Work order: In the entries below, which lines run from the one containing "(* ===== verification/Channels.v ===== *)" to the one containing "Module ChannelHealth."? Copy exactly those lines, ends included, and no others.

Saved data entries
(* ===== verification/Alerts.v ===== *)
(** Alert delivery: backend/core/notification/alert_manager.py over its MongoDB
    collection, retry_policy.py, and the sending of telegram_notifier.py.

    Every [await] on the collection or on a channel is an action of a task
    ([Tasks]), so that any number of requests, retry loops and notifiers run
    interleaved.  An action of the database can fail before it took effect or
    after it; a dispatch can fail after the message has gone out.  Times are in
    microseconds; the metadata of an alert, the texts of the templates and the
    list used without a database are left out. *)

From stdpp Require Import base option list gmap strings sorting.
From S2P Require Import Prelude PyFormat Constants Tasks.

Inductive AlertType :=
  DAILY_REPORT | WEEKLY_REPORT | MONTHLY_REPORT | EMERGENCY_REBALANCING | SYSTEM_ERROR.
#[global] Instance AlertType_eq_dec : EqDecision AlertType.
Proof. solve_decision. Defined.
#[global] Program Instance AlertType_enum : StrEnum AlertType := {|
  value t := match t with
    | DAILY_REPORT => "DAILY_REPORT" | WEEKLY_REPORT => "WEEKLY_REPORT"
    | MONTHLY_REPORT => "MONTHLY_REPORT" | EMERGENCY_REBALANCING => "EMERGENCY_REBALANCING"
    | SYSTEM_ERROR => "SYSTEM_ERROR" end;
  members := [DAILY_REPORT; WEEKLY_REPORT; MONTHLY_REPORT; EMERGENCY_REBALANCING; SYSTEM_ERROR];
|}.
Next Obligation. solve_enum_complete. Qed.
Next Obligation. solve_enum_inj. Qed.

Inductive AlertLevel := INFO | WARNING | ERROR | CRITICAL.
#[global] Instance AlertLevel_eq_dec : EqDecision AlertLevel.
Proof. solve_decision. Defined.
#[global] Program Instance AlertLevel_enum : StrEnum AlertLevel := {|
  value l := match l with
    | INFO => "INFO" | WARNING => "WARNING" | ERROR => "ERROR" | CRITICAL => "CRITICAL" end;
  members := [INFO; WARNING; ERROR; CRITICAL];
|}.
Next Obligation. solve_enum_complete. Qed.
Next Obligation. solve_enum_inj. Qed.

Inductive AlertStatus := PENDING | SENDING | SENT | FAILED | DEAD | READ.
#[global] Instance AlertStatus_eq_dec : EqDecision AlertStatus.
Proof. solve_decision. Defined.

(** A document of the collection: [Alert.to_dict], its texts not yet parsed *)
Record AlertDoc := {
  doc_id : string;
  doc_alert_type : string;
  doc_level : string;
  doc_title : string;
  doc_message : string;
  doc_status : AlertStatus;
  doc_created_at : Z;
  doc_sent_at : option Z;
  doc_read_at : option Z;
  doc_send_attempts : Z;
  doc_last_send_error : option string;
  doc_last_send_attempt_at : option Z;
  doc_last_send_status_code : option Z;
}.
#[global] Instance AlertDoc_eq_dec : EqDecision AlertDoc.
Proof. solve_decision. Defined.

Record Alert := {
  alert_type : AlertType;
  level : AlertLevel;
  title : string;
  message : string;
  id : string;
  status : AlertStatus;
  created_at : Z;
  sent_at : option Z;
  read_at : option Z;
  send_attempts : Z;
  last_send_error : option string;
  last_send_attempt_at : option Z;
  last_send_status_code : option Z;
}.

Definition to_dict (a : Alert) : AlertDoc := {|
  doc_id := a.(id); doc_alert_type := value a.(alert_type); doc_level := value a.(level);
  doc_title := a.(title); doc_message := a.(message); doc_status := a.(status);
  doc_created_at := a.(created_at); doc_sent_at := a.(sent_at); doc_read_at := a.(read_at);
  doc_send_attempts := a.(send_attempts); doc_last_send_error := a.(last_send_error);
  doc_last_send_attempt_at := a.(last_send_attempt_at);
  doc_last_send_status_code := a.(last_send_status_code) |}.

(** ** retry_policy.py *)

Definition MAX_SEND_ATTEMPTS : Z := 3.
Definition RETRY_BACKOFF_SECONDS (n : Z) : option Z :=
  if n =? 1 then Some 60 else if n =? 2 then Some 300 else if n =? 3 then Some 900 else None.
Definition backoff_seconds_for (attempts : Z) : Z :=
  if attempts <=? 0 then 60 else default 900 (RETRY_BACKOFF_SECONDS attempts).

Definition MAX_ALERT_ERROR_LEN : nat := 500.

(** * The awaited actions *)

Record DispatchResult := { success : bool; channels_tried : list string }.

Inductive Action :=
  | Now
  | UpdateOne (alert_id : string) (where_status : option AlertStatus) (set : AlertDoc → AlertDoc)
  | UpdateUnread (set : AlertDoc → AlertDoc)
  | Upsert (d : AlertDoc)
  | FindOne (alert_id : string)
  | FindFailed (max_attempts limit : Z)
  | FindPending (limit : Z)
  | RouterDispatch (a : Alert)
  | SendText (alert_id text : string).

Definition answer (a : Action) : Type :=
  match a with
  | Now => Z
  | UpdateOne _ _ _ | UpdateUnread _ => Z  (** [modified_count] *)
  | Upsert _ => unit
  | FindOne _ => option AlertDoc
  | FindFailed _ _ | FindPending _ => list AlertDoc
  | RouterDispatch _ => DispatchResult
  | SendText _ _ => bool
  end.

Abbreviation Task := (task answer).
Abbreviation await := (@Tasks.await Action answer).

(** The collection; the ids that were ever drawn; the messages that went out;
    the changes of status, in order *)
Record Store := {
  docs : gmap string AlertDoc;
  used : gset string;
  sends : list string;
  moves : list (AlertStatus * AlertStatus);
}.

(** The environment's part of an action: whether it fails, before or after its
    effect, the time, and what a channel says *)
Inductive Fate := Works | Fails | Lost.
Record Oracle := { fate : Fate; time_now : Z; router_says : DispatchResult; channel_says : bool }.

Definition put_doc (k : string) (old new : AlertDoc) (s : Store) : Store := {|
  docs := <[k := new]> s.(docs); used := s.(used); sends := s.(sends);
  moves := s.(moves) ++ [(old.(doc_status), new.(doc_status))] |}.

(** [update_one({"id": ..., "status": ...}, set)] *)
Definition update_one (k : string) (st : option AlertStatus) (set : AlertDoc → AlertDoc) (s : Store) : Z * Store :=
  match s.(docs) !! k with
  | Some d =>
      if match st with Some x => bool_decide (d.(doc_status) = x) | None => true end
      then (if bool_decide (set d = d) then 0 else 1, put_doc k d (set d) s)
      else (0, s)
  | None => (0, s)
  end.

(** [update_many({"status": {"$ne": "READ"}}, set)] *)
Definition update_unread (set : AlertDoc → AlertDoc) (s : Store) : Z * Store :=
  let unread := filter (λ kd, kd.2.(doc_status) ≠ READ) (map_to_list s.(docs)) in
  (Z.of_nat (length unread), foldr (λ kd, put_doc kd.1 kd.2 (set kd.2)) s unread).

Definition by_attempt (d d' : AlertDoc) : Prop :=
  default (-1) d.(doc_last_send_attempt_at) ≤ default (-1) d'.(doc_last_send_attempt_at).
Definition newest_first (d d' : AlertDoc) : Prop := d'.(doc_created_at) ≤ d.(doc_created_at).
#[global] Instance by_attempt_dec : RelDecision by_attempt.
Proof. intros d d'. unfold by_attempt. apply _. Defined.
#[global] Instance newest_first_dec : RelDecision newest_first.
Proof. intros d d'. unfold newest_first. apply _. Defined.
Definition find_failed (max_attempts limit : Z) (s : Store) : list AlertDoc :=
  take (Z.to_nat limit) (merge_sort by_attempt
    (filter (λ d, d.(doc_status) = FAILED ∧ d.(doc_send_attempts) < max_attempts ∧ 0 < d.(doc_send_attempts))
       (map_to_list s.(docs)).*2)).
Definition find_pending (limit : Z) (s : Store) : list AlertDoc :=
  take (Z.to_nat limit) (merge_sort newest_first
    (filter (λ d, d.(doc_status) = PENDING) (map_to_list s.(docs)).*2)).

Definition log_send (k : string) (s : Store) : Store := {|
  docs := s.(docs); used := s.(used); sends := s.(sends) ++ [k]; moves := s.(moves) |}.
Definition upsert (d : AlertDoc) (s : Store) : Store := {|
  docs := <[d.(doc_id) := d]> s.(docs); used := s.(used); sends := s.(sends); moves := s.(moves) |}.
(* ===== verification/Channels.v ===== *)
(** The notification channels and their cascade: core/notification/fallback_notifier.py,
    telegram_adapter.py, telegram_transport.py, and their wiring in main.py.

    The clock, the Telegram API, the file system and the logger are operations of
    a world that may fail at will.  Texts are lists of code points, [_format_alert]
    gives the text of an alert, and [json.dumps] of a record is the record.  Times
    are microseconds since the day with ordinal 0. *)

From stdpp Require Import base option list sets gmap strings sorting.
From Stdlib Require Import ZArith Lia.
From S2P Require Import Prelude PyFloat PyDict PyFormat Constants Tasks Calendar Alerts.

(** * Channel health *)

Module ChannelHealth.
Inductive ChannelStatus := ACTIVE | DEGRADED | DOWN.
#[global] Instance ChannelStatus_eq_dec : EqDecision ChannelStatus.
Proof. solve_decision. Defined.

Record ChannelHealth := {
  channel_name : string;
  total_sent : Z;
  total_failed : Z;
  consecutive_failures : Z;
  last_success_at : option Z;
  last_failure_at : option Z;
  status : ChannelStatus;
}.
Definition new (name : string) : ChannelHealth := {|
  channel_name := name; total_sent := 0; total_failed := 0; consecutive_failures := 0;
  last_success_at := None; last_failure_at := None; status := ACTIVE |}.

Result below:
(* ===== verification/Channels.v ===== *)
(** The notification channels and their cascade: core/notification/fallback_notifier.py,
    telegram_adapter.py, telegram_transport.py, and their wiring in main.py.

    The clock, the Telegram API, the file system and the logger are operations of
    a world that may fail at will.  Texts are lists of code points, [_format_alert]
    gives the text of an alert, and [json.dumps] of a record is the record.  Times
    are microseconds since the day with ordinal 0. *)

From stdpp Require Import base option list sets gmap strings sorting.
From Stdlib Require Import ZArith Lia.
From S2P Require Import Prelude PyFloat PyDict PyFormat Constants Tasks Calendar Alerts.

(** * Channel health *)

Module ChannelHealth.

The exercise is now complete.